Cette facette d’un Bouchardon dessinateur de projets pour la médaille et le jeton a longuement été tue. Rien moins que le comte de Caylus, son premier biographe, omit de le spécifier, engageant l’historiographie à redécouvrir ce talent à la fin du XIXe siècle avec l’analyse de plusieurs fonds de dessins conservés par le cabinet des estampes de la Bibliothèque nationale[1] et par le musée monétaire[2].

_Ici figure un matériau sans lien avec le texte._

(* ===== verification/Ulib.v ===== *)
(** * user/ulib.c: the C library of user programs

    The string and memory routines as loops over the memory of the program, with a
    bound on the number of bytes a string routine examines; [gets] and [stat] make
    system calls. *)

From stdpp Require Import base list strings.
From Stdlib Require Import ZArith Lia.
From S2P Require Import Prelude Kstring User.

(** ** Definitions *)

(** [while(( *s++ = *t++ ) != 0) ;] *)
Fixpoint strcpy_loop (fuel : nat) (m : mem) (s t : Z) : option mem :=
  match fuel with
  | O => None
  | S f => let c := m t in
           let m := store8 m s c in
           if c =? 0 then Some m else strcpy_loop f m (s + 1) (t + 1)
  end.

Definition strcpy (fuel : nat) (m : mem) (s t : Z) : option mem := strcpy_loop fuel m s t.

(** [while( *p && *p == *q ) p++, q++; return ( uchar )*p - ( uchar )*q;] *)
Fixpoint strcmp (fuel : nat) (m : mem) (p q : Z) : option Z :=
  match fuel with
  | O => None
  | S f => if truth (m p) && (m p =? m q) then strcmp f m (p + 1) (q + 1) else Some (m p - m q)
  end.

(** [for(n = 0; s[n]; n++) ;] *)
Fixpoint strlen_from (fuel : nat) (m : mem) (s n : Z) : option Z :=
  match fuel with
  | O => None
  | S f => if m (s + n) =? 0 then Some n else strlen_from f m s (n + 1)
  end.

Definition strlen (fuel : nat) (m : mem) (s : Z) : option Z := strlen_from fuel m s 0.

(** [for(i = 0; i < n; i++) cdst[i] = c;] *)
Fixpoint memset_from (k : nat) (m : mem) (dst c i : Z) : mem :=
  match k with
  | O => m
  | S k => memset_from k (store8 m (dst + i) c) dst c (i + 1)
  end.

Definition memset (m : mem) (dst c n : Z) : mem := memset_from (Z.to_nat n) m dst c 0.

(** [for(; *s; s++) if( *s == c ) return s; return 0;] *)
Fixpoint strchr (fuel : nat) (m : mem) (s c : Z) : option Z :=
  match fuel with
  | O => None
  | S f => if m s =? 0 then Some 0 else if m s =? c then Some s else strchr f m (s + 1) c
  end.

(** [while('0' <= *s && *s <= '9') n = n*10 + *s++ - '0';] with [int] arithmetic *)
Fixpoint atoi_loop (fuel : nat) (m : mem) (s n : Z) : option Z :=
  match fuel with
  | O => None
  | S f => if (48 <=? m s) && (m s <=? 57) then atoi_loop f m (s + 1) (i32 (n * 10 + m s - 48)) else Some n
  end.

Definition atoi (fuel : nat) (m : mem) (s : Z) : option Z := atoi_loop fuel m s 0.

(** [while(n-- > 0) *dst++ = *src++;] *)
Fixpoint move_up (k : nat) (m : mem) (dst src : Z) : mem :=
  match k with
  | O => m
  | S k => move_up k (store8 m dst (m src)) (dst + 1) (src + 1)
  end.

(** [while(n-- > 0) *--dst = *--src;] *)
Fixpoint move_down (k : nat) (m : mem) (dst src : Z) : mem :=
  match k with
  | O => m
  | S k => move_down k (store8 m (dst - 1) (m (src - 1))) (dst - 1) (src - 1)
  end.

Definition memmove (m : mem) (vdst vsrc n : Z) : mem :=
  if vdst <? vsrc then move_up (Z.to_nat n) m vdst vsrc
  else move_down (Z.to_nat n) m (vdst + n) (vsrc + n).

(** [while(n-- > 0) { if( *p1 != *p2 ) return *p1 - *p2; p1++; p2++; } return 0;] *)
Fixpoint memcmp_from (k : nat) (m : mem) (p1 p2 : Z) : Z :=
  match k with
  | O => 0
  | S k => if negb (m p1 =? m p2) then m p1 - m p2 else memcmp_from k m (p1 + 1) (p2 + 1)
  end.

Definition memcmp (m : mem) (s1 s2 n : Z) : Z := memcmp_from (Z.to_nat n) m s1 s2.

Definition memcpy (m : mem) (dst src n : Z) : mem := memmove m dst src (i32 n).

(** [start]: the entry point of a program *)
Definition start (main : U Z) : U unit :=
  main ;;
  uexit 0.

(** The loop of [gets]; [c] is the address of its local variable. *)
Fixpoint gets_loop (fuel : nat) (buf max c i : Z) : U Z :=
  if i + 1 <? max then
    match fuel with
    | O => stuck "fuel"
    | S f =>
        cc <- sys_read 0 c 1 ;;
        if cc <? 1 then uret i
        else
          x <- uload8 c ;;
          ustore8 (buf + i) x ;;
          if (x =? 10) || (x =? 13) then uret (i + 1) else gets_loop f buf max c (i + 1)
    end
  else uret i.

Definition gets (c buf max : Z) : U Z :=
  i <- gets_loop (Z.to_nat max) buf max c 0 ;;
  ustore8 (buf + i) 0 ;;
  uret buf.

Definition O_RDONLY : Z := 0.

Definition stat (fuel : nat) (n st : Z) : U Z :=
  fd <- sys_open fuel n O_RDONLY ;;
  if fd <? 0 then uret (-1)
  else
    r <- sys_fstat fd st ;;
    sys (SysClose fd) ;;
    uret r.

(** ** Specifications *)

(** [strchr] finds the first occurrence of [c] in the string [l]. *)
Definition index_of (c : Z) (l : list Z) : option nat := fst <$> list_find (fun b => b = c) l.

(** ** Lemmas *)

(** Reading a string *)
Lemma get_str_cstring l : forall fuel m a, cstring m a l -> (length l < fuel)%nat -> get_str fuel m a = Some l.
Proof.
  induction l as [|b l IH]; intros fuel m a H Hf; (destruct fuel as [|f]; [cbn in Hf; lia|]); cbn [get_str].
  - apply cstring_nil in H. by rewrite H.
  - apply cstring_cons in H as (Hb & H0 & H). rewrite Hb, (proj2 (Z.eqb_neq _ _)) by done.
    rewrite (IH f) by (done || cbn in Hf; lia). done.
Qed.

Lemma strchr_spec c l : forall fuel m a, cstring m a l -> (length l < fuel)%nat ->
  strchr fuel m a c = Some (match index_of c l with Some i => a + Z.of_nat i | None => 0 end).
Proof.
  unfold index_of. induction l as [|b l IH]; intros fuel m a H Hf; (destruct fuel as [|f]; [cbn in Hf; lia|]); cbn [strchr].
  - apply cstring_nil in H. by rewrite H.
  - apply cstring_cons in H as (Hb & H0 & H). rewrite Hb, (proj2 (Z.eqb_neq _ _)) by done. cbn [list_find].
    destruct (Z.eqb_spec b c) as [->|Hne].
    + rewrite decide_True by done. cbn. by rewrite Z.add_0_r.
    + rewrite decide_False by done. rewrite (IH f) by (done || cbn in Hf; lia).
      destruct (list_find _ l) as [[i x]|]; cbn; f_equal; lia.
Qed.

Lemma strlen_from_spec l : forall fuel m s n, cstring m (s + n) l -> (length l < fuel)%nat ->
  strlen_from fuel m s n = Some (n + Z.of_nat (length l)).
Proof.
  induction l as [|b l IH]; intros fuel m s n H Hf; (destruct fuel as [|f]; [cbn in Hf; lia|]); cbn [strlen_from].
  - apply cstring_nil in H. rewrite H. cbn. f_equal. lia.
  - apply cstring_cons in H as (Hb & H0 & H). rewrite Hb, (proj2 (Z.eqb_neq _ _)) by done.
    rewrite (IH f); [cbn; f_equal; lia| |cbn in Hf; lia]. by replace (s + (n + 1)) with (s + n + 1) by lia.
Qed.

(** The two loops of [memmove], for bytes *)
Lemma move_up_spec k : forall m d s x, bytes_ok m -> (d <= s \/ s + Z.of_nat k <= d) ->
  move_up k m d s x = if in_range d (Z.of_nat k) x then m (s + (x - d)) else m x.
Proof.
  induction k as [|k IH]; intros m d s x Hm H; cbn [move_up].
  - rewrite (proj2 (in_range_false _ _ _)) by lia. done.
  - rewrite IH; [|by apply store_ok|lia]. destruct (in_range (d + 1) (Z.of_nat k) x) eqn:Ei.
    + apply in_range_true in Ei. rewrite (proj2 (in_range_true _ _ _)) by lia. rewrite store8_ne by lia. f_equal. lia.
    + apply in_range_false in Ei. destruct (decide (x = d)) as [->|Hne].
      * rewrite store8_at, (proj2 (in_range_true _ _ _)), Z.sub_diag, Z.add_0_r by lia. apply uint_wrap_small, Hm.
      * rewrite store8_ne by done. rewrite (proj2 (in_range_false _ _ _)) by lia. done.
Qed.

Lemma move_down_spec k : forall m d s x, bytes_ok m -> s <= d ->
  move_down k m d s x = if in_range (d - Z.of_nat k) (Z.of_nat k) x then m (s - (d - x)) else m x.
Proof.
  induction k as [|k IH]; intros m d s x Hm H; cbn [move_down].
  - rewrite (proj2 (in_range_false _ _ _)) by lia. done.
  - rewrite IH; [|by apply store_ok|lia]. destruct (in_range (d - 1 - Z.of_nat k) (Z.of_nat k) x) eqn:Ei.
    + apply in_range_true in Ei. rewrite (proj2 (in_range_true _ _ _)) by lia. rewrite store8_ne by lia. f_equal. lia.
    + apply in_range_false in Ei. destruct (decide (x = d - 1)) as [->|Hne].
      * rewrite store8_at, (proj2 (in_range_true _ _ _)) by lia. rewrite uint_wrap_small by apply Hm. f_equal. lia.
      * rewrite store8_ne by done. rewrite (proj2 (in_range_false _ _ _)) by lia. done.
Qed.

(** [memmove] copies the source as it was, whatever the overlap. *)
Lemma memmove_spec m d s n x : bytes_ok m -> 0 <= n -> memmove m d s n x = mem_copy m d s n x.
Proof.
  intros Hm Hn. unfold memmove. destruct (Z.ltb_spec d s).
  - rewrite move_up_spec by (done || lia). unfold mem_copy. by rewrite Z2Nat.id.
  - rewrite move_down_spec by (done || lia). unfold mem_copy. rewrite Z2Nat.id by done.
    replace (d + n - n) with d by lia. destruct (in_range d n x); [|done]. f_equal. lia.
Qed.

Pourtant la date de la nomination de Bouchardon à la fonction de dessinateur de l’Académie royale des Inscriptions et Belles-Lettres le 13 janvier 1737 est connue. Bouchardon succéda à Chaufournier par l’entremise du comte de Maurepas, secrétaire d’État à la Maison du Roi et à ce titre membre honoraire de l’Académie. Il conserva cette charge jusqu’à sa démission en 1762, quelque mois avant sa mort. Cette institution avait pour responsabilité la composition de l’histoire métallique royale en fournissant les descriptions iconographiques et en rédigeant notamment les inscriptions latines des médailles et les légendes françaises des jetons.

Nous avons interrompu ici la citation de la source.